Ivo Vital: “Macau é um bom sítio para começar carreira”

[dropcap style≠’circle’]É[/dropcap] macaense e está de regresso à terra. Ivo Vital é aluno finalista do curso de Tradução de Chinês-Português e participa no programa de desenvolvimento de tradução automática do Instituto Politécnico de Macau enquanto estagiário.

Saiu de Macau aos nove anos, depois do ensino primário. As recordações de infância são muitas. Lembra-se de ser bilingue e de “falar quase tão bem português, como cantonês”. A razão, aponta, era o estar muitas vezes ao cuidado da avó materna que só sabia falar chinês. Os pais trabalhavam no Centro Hospitalar Conde de São Januário. Se, para a maioria, uma instituição de saúde é um lugar a evitar, para Ivo Vital equivalia ao recreio. “Era para lá que ia muitas vezes brincar com a minha irmã, fazíamos fisioterapia e íamos para a piscina de reabilitação”, recorda. “Tínhamos uma vida pacata, tínhamos muita liberdade e até ia de autocarro para a escola”, ilustra.
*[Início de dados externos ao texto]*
(** C40: The Edit and Delete links of every TasksTable row, the edit target
    of every TaskList row, and the Create, Board and Dashboard links of
    the Sidebar name no route of App.jsx: following any of them renders
    nothing. *)
Theorem dead_links now t st rows :
  resolve (TasksTable.row_edit (TasksTable.render_row now t)) = None /\
  resolve (TasksTable.row_delete (TasksTable.render_row now t)) = None /\
  (TaskList.render st = TaskList.VTable rows -> Forall (fun r => resolve r.2 = None) rows) /\
  filter (fun p => resolves p = true) Sidebar.links = ["/tasks"].
Proof.
  split_and!; [simpl; by rewrite resolve_prefixed_Z..| |by vm_compute].
  unfold TaskList.render. repeat case_match; intros [= <-]; try done.
  apply Forall_forall. intros r Hr%list_elem_of_In.
  destruct Hr as [<-|(t' & <- & _)%in_map_iff]; simpl; by rewrite resolve_prefixed_Z.
Qed.

Lemma shell_stays_routed_witness :
  resolves "/" = true /\ is_Some (page_at (pathname (go "/analytics" (init "/" ∅)))).
Proof.
  split; [by vm_compute|].
  apply (shell_stays_routed "/" ∅); [by vm_compute|].
  apply rtc_once.
  apply (StepLink (init "/" ∅) (Navbar.mkLink "/analytics" (Navbar.nav_class "/tasks" "/analytics")));
    [by vm_compute|vm_compute; auto].
Defined.

Lemma open_task_fetches_witness :
  details_request
    (follow (CreateTask.handleSubmit_reply
               (Responded (mkResponse 201 (JsonOk (CreateTask.mkCreated (Some 42)))))
               CreateTask.initial_page).2 (init "/create-task" ∅)) =
  Some (TaskDetails.fetchTaskDetails_request "42" (store (init "/create-task" ∅))).
Proof.
  exact (proj2 (open_task_fetches (init "/create-task" ∅) (mkTask 42 [] None "TODO" "LOW" None [] [])
                  (mkResponse 201 (JsonOk (CreateTask.mkCreated (Some 42))))
                  (CreateTask.mkCreated (Some 42)) CreateTask.initial_page)
           eq_refl eq_refl).
Defined.

Lemma dead_links_witness :
  TaskList.render (TaskList.mkState (Some [mkTask 7 [] None "TODO" "LOW" None [] []]) false) =
    TaskList.VTable [(7, "/tasks/edit/7")] /\
  Forall (fun r => resolve r.2 = None) [(7, "/tasks/edit/7")].
Proof.
  split; [reflexivity|].
  exact (proj1 (proj2 (proj2 (dead_links 0 (mkTask 7 [] None "TODO" "LOW" None [] [])
    (TaskList.mkState (Some [mkTask 7 [] None "TODO" "LOW" None [] []]) false) _)))
    eq_refl).
Defined.

End RouteTheorems.
Lemma update_mode_keeps_other_files_witness :
  let a := sample_arguments (Some (lit "3")) Azure (Some old_directory) in
  let w := sample_world [lit "one"; lit "two"; lit "three"; lit "four";
                         lit "five"] None [] in
  let run := snd (main a w previous_run) in
  let after := files run in
  let assembled := files (snd (final_assembly a w old_directory run)) in
  selected a w = [3]
  /\ slide_videos run = [video_file old_directory (lit "mp4") 3]
  /\ previous_run (video_file old_directory (lit "mp4") 3)
     = Some (File (lit "old"))
  /\ after (video_file old_directory (lit "mp4") 3)
     = Some (File (lit "ftyp"))
  /\ after (slide_image_file old_directory 3) = Some (File (lit "PNG"))
  /\ (forall m, In m [1; 2; 4; 5] ->
                forall p, In p (artifact_paths old_directory (lit "mp4") m) ->
                          after p = Some (File (lit "old"))
                          /\ assembled p = Some (File (lit "old")))
  /\ after (concat_file old_directory) = Some (File old_manifest)
  /\ assembled (concat_file old_directory) = Some (File old_manifest)
  /\ assembled (output a) = Some (File (lit "ftyp"))
  /\ (forall p, In p (directories old_directory) ->
                after p = Some Directory)
  /\ files (snd (final_assembly
                   (sample_arguments (Some (lit "3")) Azure None) w
                   old_directory run))
           (concat_file old_directory)
     = Some (File (manifest [video_file old_directory (lit "mp4") 3])).
Proof.
  intros a w run after assembled.
  destruct (update_mode_keeps_other_files a w previous_run old_directory
              eq_refl)
    as (_ & _ & Hc & Hm & Hd & _ & _ & Ha & Hca & Hfresh).
  fold run in Ha, Hca. fold after in Hc, Hm, Hd. fold assembled in Ha, Hca.
  split; [ reflexivity | ].
  split; [ vm_compute; reflexivity | ].
  split; [ vm_compute; reflexivity | ].
  split; [ vm_compute; reflexivity | ].
  split; [ vm_compute; reflexivity | ].
  split; [ | split; [ | split; [ | split; [ vm_compute; reflexivity | split ] ] ] ].
  - intros m Hin p Hp.
    assert (~ In m (selected a w)) as Hout
      by (cbn [In] in Hin; intros [<- | []]; intuition discriminate).
    assert (previous_run p = Some (File (lit "old"))) as Hold.
    { cbn [In] in Hin.
      destruct Hin as [<- | [<- | [<- | [<- | []]]]];
        cbn [In artifact_paths] in Hp;
        destruct Hp as [<- | [<- | [<- | [<- | []]]]];
        vm_compute; reflexivity. }
    split.
    + rewrite <- Hold. exact (Hm m p Hout Hp).
    + rewrite <- Hold. apply Ha.
      * intros [H | (n & Hn & Hnp)].
        -- now apply (artifact_not_silence old_directory (lit "mp4") m p Hp).
        -- assert (~ In "."%char (lit "mp4")) as Hdot
             by (vm_compute; intuition discriminate).
           apply (artifacts_disjoint old_directory (lit "mp4") Hdot n m p);
             try assumption.
           intros ->. contradiction.
      * cbn [In] in Hin.
        destruct Hin as [<- | [<- | [<- | [<- | []]]]];
          cbn [In artifact_paths] in Hp;
          destruct Hp as [<- | [<- | [<- | [<- | []]]]];
          vm_compute; discriminate.
  - etransitivity; [ exact Hc | reflexivity ].
  - etransitivity; [ apply Hca; vm_compute; discriminate | reflexivity ].
  - intros p Hp. etransitivity; [ exact (Hd p Hp) | ].
    cbn [In directories] in Hp.
    destruct Hp as [<- | [<- | [<- | [<- | []]]]]; vm_compute; reflexivity.
  - apply Hfresh; [ reflexivity | vm_compute; discriminate
                  | vm_compute; discriminate ].
Defined.

(** * Further properties of the script *)

(** ** The digit limit of the interpreter *)

Lemma digit_value_nonneg (c : ascii) (d : Z) :
  digit_value c = Some d -> 0 <= d.
Proof.
  unfold digit_value. destruct (in_range 48 57 c); [ | discriminate ].
  intros H. injection H as <-. lia.
Qed.

Lemma int_digits_nonneg (s : str) :
  forall acc prev n, 0 <= acc -> int_digits acc prev s = Some n -> 0 <= n.
Proof.
  induction s as [| c r IH]; intros acc prev n Hacc; cbn [int_digits].
  - destruct prev; [ | discriminate ]. intros H. injection H as <-. exact Hacc.
  - destruct (digit_value c) as [d |] eqn:Ed.
    + apply digit_value_nonneg in Ed. apply IH. lia.
    + destruct (Ascii.eqb c "_" && prev); [ now apply IH | discriminate ].
Qed.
A saída de Macau não foi feita de ânimo leve e o agora regressado à terra não esconde a zanga que o acompanhou na juventude. “Cresci sempre com alguma raiva dentro de mim. Foi uma decisão dos meus pais e claro que foi para o meu bem e o da minha irmã. Mas, na altura, não compreendi isso”, explica o estudante.

A adaptação a Portugal não foi fácil e as diferenças que registou, e que associa ao facto de ainda ser criança, foram sentidas com intensidade. “Em Macau não me interessava, por exemplo, por marcas de roupa, em Portugal toda a gente ligava àquilo e eu não entendia. Outra coisa que me fez impressão foi o facto de se dizerem muitas asneiras, coisa a que não estava habituado.”

Os mil ofícios

No horizonte profissional tem agora a carreira de tradução, mas os projectos foram mudando ao longo do tempo. Desde pequeno que queria seguir carreira na Marinha, “queria ser oficial”.

A ideia de miúdo, recorda, começou pelo fascínio que sentia quando via imagens antigas, de militares do séc. XVIII. “Na altura gostava de ver aqueles retratos com os oficiais fardados, gostava do azul que vestiam e queria ser como eles”, diz.

Fez os testes para seguir o sonho de infância e passou com sucesso. Ingressou na Academia Militar, mas mal entrou percebeu que aquele não era o seu lugar. “Vi logo que aquilo não era para mim”, diz, sem hesitação, ao recordar o cerca de mês e meio que lá esteve. “Uma pessoa que acha que as praxes da universidade são violentas é porque não faz ideia do que acontece ali.” A desilusão foi inevitável. Aliado às tormentas do “recrutamento” estava todo um ambiente, sublinha, “marcado pelo racismo”. Acabou por desistir e entrar no curso de Protecção Civil.

Ao finalista de tradução nunca faltaram objectivos ou ocupações. Ivo Vital fez carreira no atletismo profissional. “Apareceu por acaso. Sabia que era rápido, mas nunca pensei que pudesse ter algum futuro ou que viesse a ser uma actividade especial.” Começou a treinar, foi progredindo e acabou por chegar ao Benfica e integrar a selecção nacional. Depois vieram as lesões e os condicionamentos.

Foi também no Benfica que passou por umas das experiências que, considera, mais o enriqueceram. “Havia um atleta invisual que precisava de um guia, acabei por ser eu”, conta. A situação pareceu-lhe duplamente benéfica: ajudava alguém e viajava.

Aliar estudos e trabalho com desporto parece nunca ter sido problema. Apesar de não se considerar um exemplo de organização, conseguiu conciliar as duas horas diárias de treino que tinha seis dias por semana. “Ocupava bastante tempo e, às vezes, só queremos descansar mas, de certa forma, era na prática desportiva que sentia que descansava: como tinha trabalhos focados mais no esforço intelectual, os treinos acabavam por representar uma espécie de relaxamento para a cabeça.”

Está agora em Macau para ficar. “As oportunidades parecem muitas com a necessidade de tradutores. Macau é um bom sítio para começar uma carreira, tem bons ordenados, tenho aqui família, dá para viajar nas redondezas”, remata.